ASSEFF: "HAY QUE RESTAURAR LA CONFIANZA PERDIDA"

El gobierno viene intentando reformar al país y por eso apenas ganó las elecciones de octubre pasado proclamó una suerte de "estado de reformas permanente". 

En momentos de incertidumbre es necesario tener la cabeza fría para poder imprimir la dirección que permita superar la situación.

El gobierno viene intentando reformar al país y por eso apenas ganó las elecciones de octubre pasado proclamó una suerte de "estado de reformas permanente". 

Muchas de esas reformas son correctamente planteadas. Pongo dos ejemplos, quizás menores, pero útiles para comprobar que están bien pensadas y enderezadas a mejorar la vida de la gente: ampliar el horario de los Tribunales y reducir los días de feria (hoy 45 al año); y desburocratizar al Estado para que la gente no sea torturada por los trámites de cada día. Otro caso es el de tratar de crear empleo - más trabajo - mediante cambios en convenios laborales. En la hidrovia Parana-Paraguay hoy el 98% de las barcazas que transportan soja y otros productos es de bandera paraguaya. Son más de mil barcazas. La Argentina tiene seis barcazas con nuestra bandera. Por qué esa monumental diferencia? Porque los paraguayos exigen seis tripulantes y nosotros catorce. Los costos de ellos atraen a los inversores y transportistas. Nuestros costos, en contraste, los ahuyentan. Así se pierde trabajo acá. Y trabajo es precisamente lo que necesitamos crear si queremos vivir con dignidad y progreso social.

El gobierno también ha cometido algunos errores que determinaron la caída de la confianza. Uno de ellos es que no se muestra ni ejemplar ni austero. Hay ministros que dicen que mantienen sus bienes afuera del país porque no están dadas ni la confianza ni la seguridad para repatriarlos. La señal que dan es deplorable. Además, el gobierno parece experto en ganar elecciones, pero improvisado y neófito a la hora de gobernar. Sabe ganar electoralmente, pero no gestionar exitosamente. Por otro lado, ha hablado de reelecciones antes de tiempo, lanzando así prematuramente la campaña.
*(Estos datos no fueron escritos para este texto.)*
(** [hash_file] is [Hashes::hash_file] on the file, with its size. *)
Definition insert_file (hash_file : HashType -> Z -> Res IoError (Z * list bytes)) (path : Path.t) (executable : bool)
    (idx : MutableIndex) : Res IndexUpdateError unit * Dir :=
  if Path.is_absolute path then
    match Path.file_name path, Path.parent path with
    | Some fname, Some parent =>
        match hash_file (mi_hash_type idx) (mi_block_size idx) with
        | Ok (size, hashes) => _insert_file (root idx) fname parent (LocalFile executable size hashes)
        | Err e => (Err (Read e), root idx)
        | Panic => (Panic, root idx)
        end
    | _, _ => (Err BadPath, root idx)
    end
  else (Err BadPath, root idx).

Definition with_root (d : Dir) (idx : MutableIndex) : MutableIndex :=
  {| header := header idx; root := d; location := location idx; mi_block_size := mi_block_size idx; mi_hash_type := mi_hash_type idx |}.

(** ** Writing *)

(** The calls of the emitter of [dir_signature]. *)
Inductive Call := StartDir (path : Path.t) | AddFile (name : string) (exe : bool) (size : Z) (hashes : list bytes)
  | AddSymlink (name : string) (dest : Path.t).

Definition emit_leaf (e : string * Item) : option Call :=
  match snd e with
  | IDir _ => None
  | RemoteFile exe size hashes | LocalFile exe size hashes => Some (AddFile (fst e) exe size hashes)
  | ILink dest => Some (AddSymlink (fst e) dest)
  end.

(** [_emit_dir] on a directory; other items have no calls of their own. *)
Fixpoint emit_item (path : Path.t) (item : Item) : list Call :=
  match item with
  | IDir [] => []
  | IDir dir =>
      StartDir path :: omap emit_leaf dir ++
      (fix subdirs (l : Dir) : list Call :=
         match l with
         | [] => []
         | (key, i) :: l' => emit_item (Path.join path [Path.Normal key]) i ++ subdirs l'
         end) dir
  | _ => []
  end.
Definition _emit_dir (path : Path.t) (dir : Dir) : list Call := emit_item path (IDir dir).

(** The emitter, from [Emitter::new] to [finish]; its errors are unwrapped. *)
Definition to_raw_data (emitter : HashType -> Z -> list Call -> Res IoError bytes) (idx : MutableIndex) : Res IoError bytes :=
  match emitter (mi_hash_type idx) (mi_block_size idx) (_emit_dir [Path.RootDir] (root idx)) with
  | Ok b => Ok b
  | _ => Panic
  end.
End Download.

(** ** Induction on trees *)

Section ItemInd.
Context (P : Item -> Prop).
Context (Hdir : forall l, Forall (fun e => P (snd e)) l -> P (IDir l)).
Context (Hremote : forall e s h, P (RemoteFile e s h)) (Hlink : forall d, P (ILink d)) (Hlocal : forall e s h, P (LocalFile e s h)).

Fixpoint item_ind (i : Item) : P i :=
  match i with
  | IDir l => Hdir l ((fix go (l : Dir) : Forall (fun e => P (snd e)) l :=
      match l with
      | [] => @List.Forall_nil _ _
      | (k, i) :: l' => @List.Forall_cons _ _ (k, i) l' (item_ind i) (go l')
      end) l)
  | RemoteFile e s h => Hremote e s h
  | ILink d => Hlink d
  | LocalFile e s h => Hlocal e s h
  end.
End ItemInd.

(** ** Changes at a path *)

(** A change of the directory at a path of names, if it can be one. *)
Fixpoint upd (ps : list string) (f : Dir -> option Dir) (d : Dir) : option Dir :=
  match ps with
  | [] => f d
  | n :: ps' =>
      match default (IDir []) (bt_get n d) with
      | IDir next => next' ← upd ps' f next; Some (bt_put n (IDir next') d)
      | _ => None
      end
  end.

(** What is there, or would be made. *)
Fixpoint content (ps : list string) (d : Dir) : option Dir :=
  match ps with
  | [] => Some d
  | n :: ps' => match default (IDir []) (bt_get n d) with IDir next => content ps' next | _ => None end
  end.

Lemma with_dir_upd {E} (bad conflict : E) ps f d :
  fst (with_dir bad conflict (map Path.Normal ps) f d) = (if upd ps (fun d => Some (f d)) d then Ok tt else Err conflict) /\
  (forall d', upd ps (fun d => Some (f d)) d = Some d' -> snd (with_dir bad conflict (map Path.Normal ps) f d) = d').
Proof.
  revert d. induction ps as [|n ps IH]; intros d; cbn; [by split; [|intros d' [= <-]]|].
  destruct (default (IDir []) (bt_get n d)) as [next| | |]; [|by split..].
  specialize (IH next). destruct (with_dir bad conflict (map Path.Normal ps) f next) as [r next']. cbn in *.
  destruct (upd ps (fun d => Some (f d)) next) as [x|]; cbn; destruct IH as [-> IH]; (split; [done|]); [|done].
  intros d' [= <-]. by rewrite (IH x).
Qed.

Lemma bt_put_put {A} k (x y : A) l : bt_put k x (bt_put k y l) = bt_put k x l.
Proof.
  assert (Hkk : String.compare k k = Eq) by by apply str_compare_eq.
  induction l as [|[k1 x1] l IH]; cbn; [by rewrite Hkk|]. destruct (String.compare k k1) eqn:E; cbn.
  - by rewrite Hkk.
  - by rewrite Hkk.
  - by rewrite E, IH.
Qed.

Lemma upd_app ps qs f d : upd (ps ++ qs) f d = upd ps (upd qs f) d.
Proof. revert d. induction ps as [|n ps IH]; intros d; cbn; [done|]. by destruct (default _ _) as [next| | |]; [rewrite IH|..]. Qed.

Lemma upd_upd ps f g d : (upd ps f d ≫= upd ps g) = upd ps (fun e => f e ≫= g) d.
Proof.
  revert d. induction ps as [|n ps IH]; intros d; cbn; [done|]. destruct (default _ _) as [next| | |]; [|done..].
  rewrite <- IH. destruct (upd ps f next) as [x|]; cbn; [|done]. rewrite bt_get_put, decide_True by done. cbn.
  destruct (upd ps g x); cbn; [by rewrite bt_put_put|done].
Qed.

Lemma upd_congr ps f g d e : content ps d = Some e -> f e = g e -> upd ps f d = upd ps g d.
Proof.
  revert d. induction ps as [|n ps IH]; intros d; cbn; [by intros [= ->]|]. destruct (default _ _) as [next| | |]; [|done..].
  intros Hc He. by rewrite (IH next Hc He).
Qed.

Lemma upd_some ps f d e e' : content ps d = Some e -> f e = Some e' -> exists d', upd ps f d = Some d' /\ content ps d' = Some e'.
Proof.
  revert d. induction ps as [|n ps IH]; intros d; cbn; [intros [= ->]; eauto|]. destruct (default _ _) as [next| | |]; [|done..].
  intros Hc He. destruct (IH next Hc He) as (x & -> & Hx). cbn. eexists. split; [done|].
  by rewrite bt_get_put, decide_True.
Qed.

Lemma upd_content ps f d d' : upd ps f d = Some d' -> exists e e', content ps d = Some e /\ f e = Some e' /\ content ps d' = Some e'.
Proof.
  revert d d'. induction ps as [|n ps IH]; intros d d'; cbn; [intros Hf; by exists d, d'|]. destruct (default _ _) as [next| | |]; [|done..].
  intros (x & Hx & [= <-])%bind_Some. destruct (IH _ _ Hx) as (e & e' & He & Hf & Hc). exists e, e'. split_and!; [done..|].
  by rewrite bt_get_put, decide_True.
Qed.

Lemma content_app ps qs d : content (ps ++ qs) d = (e ← content ps d; content qs e).
Proof. revert d. induction ps as [|n ps IH]; intros d; cbn; [done|]. by destruct (default _ _) as [next| | |]; [rewrite IH|..]. Qed.

(** [root] is [root0] with the directory [d] at a path. *)
Definition at_dir (ps : list string) (root0 : Dir) (d : Dir) (root : Dir) : Prop := upd ps (fun _ => Some d) root0 = Some root.

Lemma at_dir_content ps root0 d root : at_dir ps root0 d root -> content ps root = Some d.
Proof. intros (e & e' & _ & [= ->] & H)%upd_content. done. Qed.

Lemma at_dir_here ps f root0 d root : content ps root0 = Some d -> upd ps f root0 = Some root -> exists e, f d = Some e /\ at_dir ps root0 e root.
Proof.
  intros Hc Hu. destruct (upd_content _ _ _ _ Hu) as (d' & e & Hd & He & _). rewrite Hc in Hd. injection Hd as <-.
  exists e. split; [done|]. unfold at_dir. rewrite <- Hu. by apply (upd_congr _ _ _ _ d).
Qed.

Lemma at_dir_step ps f root0 d e root : at_dir ps root0 d root -> f d = Some e ->
  exists root', upd ps f root = Some root' /\ at_dir ps root0 e root'.
Proof.
  intros Ha He. pose proof (at_dir_content _ _ _ _ Ha) as Hc. destruct (upd_some _ f _ _ _ Hc He) as (root' & Hu & _).
  exists root'. split; [done|]. pose proof (upd_upd ps (fun _ => Some d) f root0) as H. unfold at_dir in *. rewrite Ha in H. cbn in H.
  rewrite <- Hu, H. destruct (upd_content _ _ _ _ Ha) as (x & _ & Hx & _). apply (upd_congr _ _ _ _ x Hx). by cbn.
Qed.

(** ** What a tree becomes when it is written and read *)

(** An empty directory is not written, except that one whose directories were
    all left out still starts. *)
Definition written (i : Item) : bool := match i with IDir [] => false | _ => true end.
Definition is_leaf (i : Item) : bool := match i with IDir _ => false | _ => true end.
Ya tenemos experiencia que en medio de una campaña, la sensatez y la razonabilidad se ausentan y aparecen las promesas fáciles, muchas de ellas literalmente demagógicas. Eso dificulta la gestión aún más.

En ese clima no era imprevisible la corrida cambiaria de estos días. La suba de las tasas de la Reserva Federal de EEUU  es una aspiradora de capitales que están por el mundo. A Trump le va mal con la prensa, pero su gestión económica proteccionista y alentadora del capital es buena para su país. A esta aspiradora norteamericana se sumó que acá se puso un tributo a la renta financiera de los no residentes. Y adicionalmente, la incertidumbre sobre si el gobierno es realmente apto para combatir la inflación y bajar el déficit fiscal, generaron la corrida.

Siempre hemos criticado una gestión financiera que descansa en los capitales golondrina que se colocan en pesos para hacer diferencia y luego vuelven a dólares para irse. Eso es lo que pasó esta semana. No se observó como otras veces colas de empleados y profesionales intentando comprar dólares para atesorarlos. Seguramente porque no sobran los pesos en los bolsillos. Lo que hubo es un cambio de posición de capitales foráneos financieros. Como confesó la revista Forbes, "es hora de salir de la Argentina". Lo que no expresó la revista que era la hora para llevarse en dólares la enorme ganancia obtenida por las altas de intereses en pesos.

Como se soluciona esto? Restaurando la confianza y ampliando la base política del gobierno. Reducir la inflación y el déficit exige un Acuerdo de Estado con sectores diversos, más allá de la coalición del gobierno. Es decir, se requiere de un comando político firme, claro , confiable.